I want to see the parole process take a more precautionary approach when it comes to decisions affecting public protection. In particular, in cases which involve those who have committed the most serious crimes, it is right that Ministers should provide a measure of oversight and be able to intervene more directly in decisions on release. The key proposed reforms set out in this review will ensure public protection is the overriding consideration for release decisions.
The current release test used by the parole board has moved away from Parliament’s original intention. A court judgment in the case of Bradley in 1991 stated that the role of the Board is to
“carry out a balancing exercise between the legitimate conflicting interests of both prisoner and public”.
The statutory test has therefore changed over time to become a “balancing exercise” between public protection and the rights of the prisoner. We will revise the test to reinforce it, so its overriding focus is on public protection.
At present, 5% of all parole board members come from a law enforcement background. We will increase substantially that number, because those with operational law enforcement experience have greater first-hand experience in dealing with serious offenders and the risk they present. This will ensure a greater focus on public protection.

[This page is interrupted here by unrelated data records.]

(* ===== verification/CString.v ===== *)
(** * Strings that are read (libc/string: strlen.c, strnlen.c, strchr.c, index.c,
    strrchr.c, strcmp.c, strcoll.c, strncmp.c, strcasecmp.c, strstr.c,
    strcasestr.c, strspn.c, strcspn.c, strpbrk.c)

    Memory and pointers are those of CMem.  A loop that runs to the NUL takes as
    many rounds as memory has bytes, after which it would read outside memory. *)
From S2P Require Import Prelude Ctype CMem.
#[local] Open Scope nat_scope.

(** ** Length and characters *)

(** for (s = str; *s; ++s) *)
Fixpoint strlen_loop (fuel : nat) (m : cmem) (s : nat) : option nat :=
  match fuel with
  | O => None
  | S fuel => c ← m !! s; if (c =? 0)%Z then Some s else strlen_loop fuel m (S s)
  end.
Definition strlen (m : cmem) (str : nat) : option nat := s ← strlen_loop (S (length m)) m str; Some (s - str).

Definition strnlen (m : cmem) (str maxlen : nat) : option nat :=
  p ← memchr maxlen m str 0;
  Some (match p with None => maxlen | Some p => p - str end).

Fixpoint strchr_loop (fuel : nat) (m : cmem) (p : nat) (ch : Z) : option (option nat) :=
  match fuel with
  | O => None
  | S fuel =>
      c ← m !! p;
      if (c =? ch)%Z then Some (Some p)
      else if (c =? 0)%Z then Some None
      else strchr_loop fuel m (S p) ch
  end.
Definition strchr (m : cmem) (p : nat) (ch : Z) : option (option nat) := strchr_loop (S (length m)) m p ch.

(** index.c has the same body. *)
Definition index (m : cmem) (p : nat) (ch : Z) : option (option nat) := strchr_loop (S (length m)) m p ch.

Fixpoint strrchr_loop (fuel : nat) (m : cmem) (p : nat) (ch : Z) (save : option nat) : option (option nat) :=
  match fuel with
  | O => None
  | S fuel =>
      c ← m !! p;
      let save := if (c =? ch)%Z then Some p else save in
      if (c =? 0)%Z then Some save else strrchr_loop fuel m (S p) ch save
  end.
Definition strrchr (m : cmem) (p : nat) (ch : Z) : option (option nat) := strrchr_loop (S (length m)) m p ch None.

(** ** Comparison *)

(** while ( *s1 == *s2++) *)
Fixpoint strcmp_loop (fuel : nat) (m : cmem) (s1 s2 : nat) : option Z :=
  match fuel with
  | O => None
  | S fuel =>
      c1 ← m !! s1; c2 ← m !! s2;
      if (c1 =? c2)%Z then if (c1 =? 0)%Z then Some 0%Z else strcmp_loop fuel m (S s1) (S s2)
      else Some (c1 - c2)%Z
  end.
Definition strcmp (m : cmem) (s1 s2 : nat) : option Z := strcmp_loop (S (length m)) m s1 s2.
Definition strcoll (m : cmem) (s1 s2 : nat) : option Z := strcmp m s1 s2.

Fixpoint strncmp (n : nat) (m : cmem) (s1 s2 : nat) : option Z :=
  match n with
  | O => Some 0%Z
  | S n =>
      c1 ← m !! s1; c2 ← m !! s2;
      if negb (c1 =? c2)%Z then Some (c1 - c2)%Z
      else if (c1 =? 0)%Z then Some 0%Z
      else strncmp n m (S s1) (S s2)
  end.

(** The table of strcasecmp.c. *)
Definition charmap : list Z :=
  [0; 1; 2; 3; 4; 5; 6; 7; 8; 9; 10; 11; 12; 13; 14; 15;
   16; 17; 18; 19; 20; 21; 22; 23; 24; 25; 26; 27; 28; 29; 30; 31;
   32; 33; 34; 35; 36; 37; 38; 39; 40; 41; 42; 43; 44; 45; 46; 47;
   48; 49; 50; 51; 52; 53; 54; 55; 56; 57; 58; 59; 60; 61; 62; 63;
   64; 97; 98; 99; 100; 101; 102; 103; 104; 105; 106; 107; 108; 109; 110; 111;
   112; 113; 114; 115; 116; 117; 118; 119; 120; 121; 122; 91; 92; 93; 94; 95;
   96; 97; 98; 99; 100; 101; 102; 103; 104; 105; 106; 107; 108; 109; 110; 111;
   112; 113; 114; 115; 116; 117; 118; 119; 120; 121; 122; 123; 124; 125; 126; 127;
   128; 129; 130; 131; 132; 133; 134; 135; 136; 137; 138; 139; 140; 141; 142; 143;
   144; 145; 146; 147; 148; 149; 150; 151; 152; 153; 154; 155; 156; 157; 158; 159;
   160; 161; 162; 163; 164; 165; 166; 167; 168; 169; 170; 171; 172; 173; 174; 175;
   176; 177; 178; 179; 180; 181; 182; 183; 184; 185; 186; 187; 188; 189; 190; 191;
   192; 193; 194; 195; 196; 197; 198; 199; 200; 201; 202; 203; 204; 205; 206; 207;
   208; 209; 210; 211; 212; 213; 214; 215; 216; 217; 218; 219; 220; 221; 222; 223;
   224; 225; 226; 227; 228; 229; 230; 231; 232; 233; 234; 235; 236; 237; 238; 239;
   240; 241; 242; 243; 244; 245; 246; 247; 248; 249; 250; 251; 252; 253; 254; 255]%Z.

Definition cm (c : Z) : option Z := charmap !! Z.to_nat c.

Fixpoint strcasecmp_loop (fuel : nat) (m : cmem) (us1 us2 : nat) : option Z :=
  match fuel with
  | O => None
  | S fuel =>
      c1 ← m !! us1; c2 ← m !! us2; l1 ← cm c1; l2 ← cm c2;
      if (l1 =? l2)%Z then if (c1 =? 0)%Z then Some 0%Z else strcasecmp_loop fuel m (S us1) (S us2)
      else Some (l1 - l2)%Z
  end.
Definition strcasecmp (m : cmem) (s1 s2 : nat) : option Z := strcasecmp_loop (S (length m)) m s1 s2.

Fixpoint strncasecmp (n : nat) (m : cmem) (us1 us2 : nat) : option Z :=
  match n with
  | O => Some 0%Z
  | S n =>
      c1 ← m !! us1; c2 ← m !! us2; l1 ← cm c1; l2 ← cm c2;
      if negb (l1 =? l2)%Z then Some (l1 - l2)%Z
      else if (c1 =? 0)%Z then Some 0%Z
      else strncasecmp n m (S us1) (S us2)
  end.

(** ** Substrings *)

(** do { do { if ((sc = *s++) == 0) return (NULL); } while (sc != c); } while (strncmp(s, find, len) != 0) *)
Fixpoint strstr_loop (fuel : nat) (m : cmem) (s find len : nat) (c : Z) : option (option nat) :=
  match fuel with
  | O => None
  | S fuel =>
      sc ← m !! s;
      if (sc =? 0)%Z then Some None
      else if negb (sc =? c)%Z then strstr_loop fuel m (S s) find len c
      else
        r ← strncmp len m (S s) find;
        if negb (r =? 0)%Z then strstr_loop fuel m (S s) find len c else Some (Some s)
  end.
Definition strstr (m : cmem) (s find : nat) : option (option nat) :=
  c ← m !! find;
  if negb (c =? 0)%Z then
    len ← strlen m (S find);
    strstr_loop (S (length m)) m s (S find) len c
  else Some (Some s).

(** The same with (char)tolower((unsigned char)sc) and strncasecmp. *)
Fixpoint strcasestr_loop (fuel : nat) (m : cmem) (s find len : nat) (c : Z) : option (option nat) :=
  match fuel with
  | O => None
  | S fuel =>
      sc ← m !! s;
      if (sc =? 0)%Z then Some None
      else
        lc ← tolower sc;
        if negb (u8 lc =? c)%Z then strcasestr_loop fuel m (S s) find len c
        else
          r ← strncasecmp len m (S s) find;
          if negb (r =? 0)%Z then strcasestr_loop fuel m (S s) find len c else Some (Some s)
  end.
Definition strcasestr (m : cmem) (s find : nat) : option (option nat) :=
  c ← m !! find;
  if negb (c =? 0)%Z then
    lc ← tolower c;
    len ← strlen m (S find);
    strcasestr_loop (S (length m)) m s (S find) len (u8 lc)
  else Some (Some s).

(** ** Spans *)

(** for (spanp = s2; (sc = *spanp++) != 0;) if (sc == c): is [c] a character of the
    string? *)
Fixpoint span_loop (fuel : nat) (m : cmem) (spanp : nat) (c : Z) : option bool :=
  match fuel with
  | O => None
  | S fuel =>
      sc ← m !! spanp;
      if (sc =? 0)%Z then Some false else if (sc =? c)%Z then Some true else span_loop fuel m (S spanp) c
  end.
Definition span (m : cmem) (s2 : nat) (c : Z) : option bool := span_loop (S (length m)) m s2 c.

(** do { if ((sc = *spanp++) == c) ... } while (sc != 0): is [c] one of them or the NUL? *)
Fixpoint brk_loop (fuel : nat) (m : cmem) (spanp : nat) (c : Z) : option bool :=
  match fuel with
  | O => None
  | S fuel =>
      sc ← m !! spanp;
      if (sc =? c)%Z then Some true else if negb (sc =? 0)%Z then brk_loop fuel m (S spanp) c else Some false
  end.
Definition brk (m : cmem) (s2 : nat) (c : Z) : option bool := brk_loop (S (length m)) m s2 c.

Fixpoint strspn_loop (fuel : nat) (m : cmem) (p s2 : nat) : option nat :=
  match fuel with
  | O => None
  | S fuel => c ← m !! p; b ← span m s2 c; if (b : bool) then strspn_loop fuel m (S p) s2 else Some p
  end.
Definition strspn (m : cmem) (s1 s2 : nat) : option nat := p ← strspn_loop (S (length m)) m s1 s2; Some (p - s1).

Fixpoint strcspn_loop (fuel : nat) (m : cmem) (p s2 : nat) : option nat :=
  match fuel with
  | O => None
  | S fuel => c ← m !! p; b ← brk m s2 c; if (b : bool) then Some p else strcspn_loop fuel m (S p) s2
  end.
Definition strcspn (m : cmem) (s1 s2 : nat) : option nat := p ← strcspn_loop (S (length m)) m s1 s2; Some (p - s1).

Fixpoint strpbrk_loop (fuel : nat) (m : cmem) (s1 s2 : nat) : option (option nat) :=
  match fuel with
  | O => None
  | S fuel =>
      c ← m !! s1;
      if (c =? 0)%Z then Some None
      else b ← span m s2 c; if (b : bool) then Some (Some s1) else strpbrk_loop fuel m (S s1) s2
  end.
Definition strpbrk (m : cmem) (s1 s2 : nat) : option (option nat) := strpbrk_loop (S (length m)) m s1 s2.

(** ** Strings in memory *)

Definition is_char (c : Z) : Prop := (0 < c < 256)%Z.

(** The string [s] is at [p], with its NUL. *)
Fixpoint cstr (m : cmem) (p : nat) (s : list Z) : Prop :=
  match s with
  | [] => m !! p = Some 0%Z
  | c :: s => m !! p = Some c /\ is_char c /\ cstr m (S p) s
  end.

Lemma cstr_fits m p s : cstr m p s -> p + length s < length m.
Proof.
  revert p. induction s as [|c s IH]; intros p; cbn.
  - intros H%lookup_lt_Some. lia.
  - intros (_ & _ & H%IH). lia.
Qed.

Lemma cstr_app m p s t : cstr m p (s ++ t) <-> slice m p (length s) = s /\ Forall is_char s /\ cstr m (p + length s) t.
Proof.
  revert p. induction s as [|c s IH]; intros p; cbn [app length cstr].
  - rewrite Nat.add_0_r. unfold slice. cbn. split; [eauto|tauto].
  - rewrite Forall_cons, IH, Nat.add_succ_r. split.
    + intros (E & Hc & Hs & Hf & H). by rewrite (slice_S _ _ _ _ E), Hs.
    + intros (Hs & [Hc Hf] & H). destruct (lookup_byte m p) as (b & E & _); [apply cstr_fits in H; lia|].
      rewrite (slice_S _ _ _ _ E) in Hs. injection Hs as -> Hs. eauto.
Qed.

(** A string is its characters and a NUL. *)
Lemma cstr_slice m p s : cstr m p s <-> slice m p (length s) = s /\ Forall is_char s /\ m !! (p + length s) = Some 0%Z.
Proof. rewrite <- (app_nil_r s) at 1. apply cstr_app. Qed.

Lemma cstr_chars m p s : cstr m p s -> Forall is_char s.
Proof. rewrite cstr_slice. tauto. Qed.

Lemma cstr_lookup m p s i : cstr m p s -> i <= length s -> m !! (p + i) = (s ++ [0%Z]) !! i.
Proof.
  rewrite cstr_slice. intros (Hs & _ & H0) Hi. destruct (decide (i = length s)) as [->|].
  - by rewrite H0, lookup_app_r, Nat.sub_diag by lia.
  - rewrite lookup_app_l by lia. rewrite <- Hs. rewrite lookup_slice. by rewrite (proj2 (Nat.ltb_lt _ _)) by lia.
Qed.

Lemma cstr_frame m m' p s :
  cstr m p s -> (forall i, p <= i <= p + length s -> m' !! i = m !! i) -> cstr m' p s.
Proof.
  revert p. induction s as [|c s IH]; intros p; cbn.
  - intros H Hi. rewrite Hi; [done|lia].
  - intros (E & Hc & H) Hi. rewrite Hi by lia. split; [done|]. split; [done|]. apply IH; [done|]. intros i ?. apply Hi. lia.
Qed.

The review also announces our intention to introduce ministerial oversight over parole decisions to release serious offenders in the top-tier of higher risk cases. That top-tier will be defined as offenders serving sentences for murder, rape, terrorism and causing or allowing the death of a child. Where the parole board has directed release, the Secretary of State will be able to review the release decision of any “top-tier” cohort offender. We will further consider the details of the procedural mechanism and set out two options in this review for how this power could operate in practice.
Alongside this is the Government commitment to increase victim participation in the parole process. For the first time, we will allow victims to attend a parole hearing in full should they wish to do so. In addition, we will require the board to take account of submissions made by victims and allow for victims to ask questions in those submissions.
The review also outlines the new process on the transfer of life and other indeterminate sentenced prisoners to open prison conditions. Similar considerations of risk and public concern arise here, and in December 2021,1 changed the process to introduce a ministerial check on such decisions, delivering greater oversight to the process in the interests of public protection and public confidence.
Protecting the public is this Government’s top priority and the proposals in this review will reinforce public safety and increase confidence in our justice system. As we continue to develop policy and begin legislating, we will consider fully the impact of the proposals and have due regard to the requirements of section 149 of the Equality Act 2010.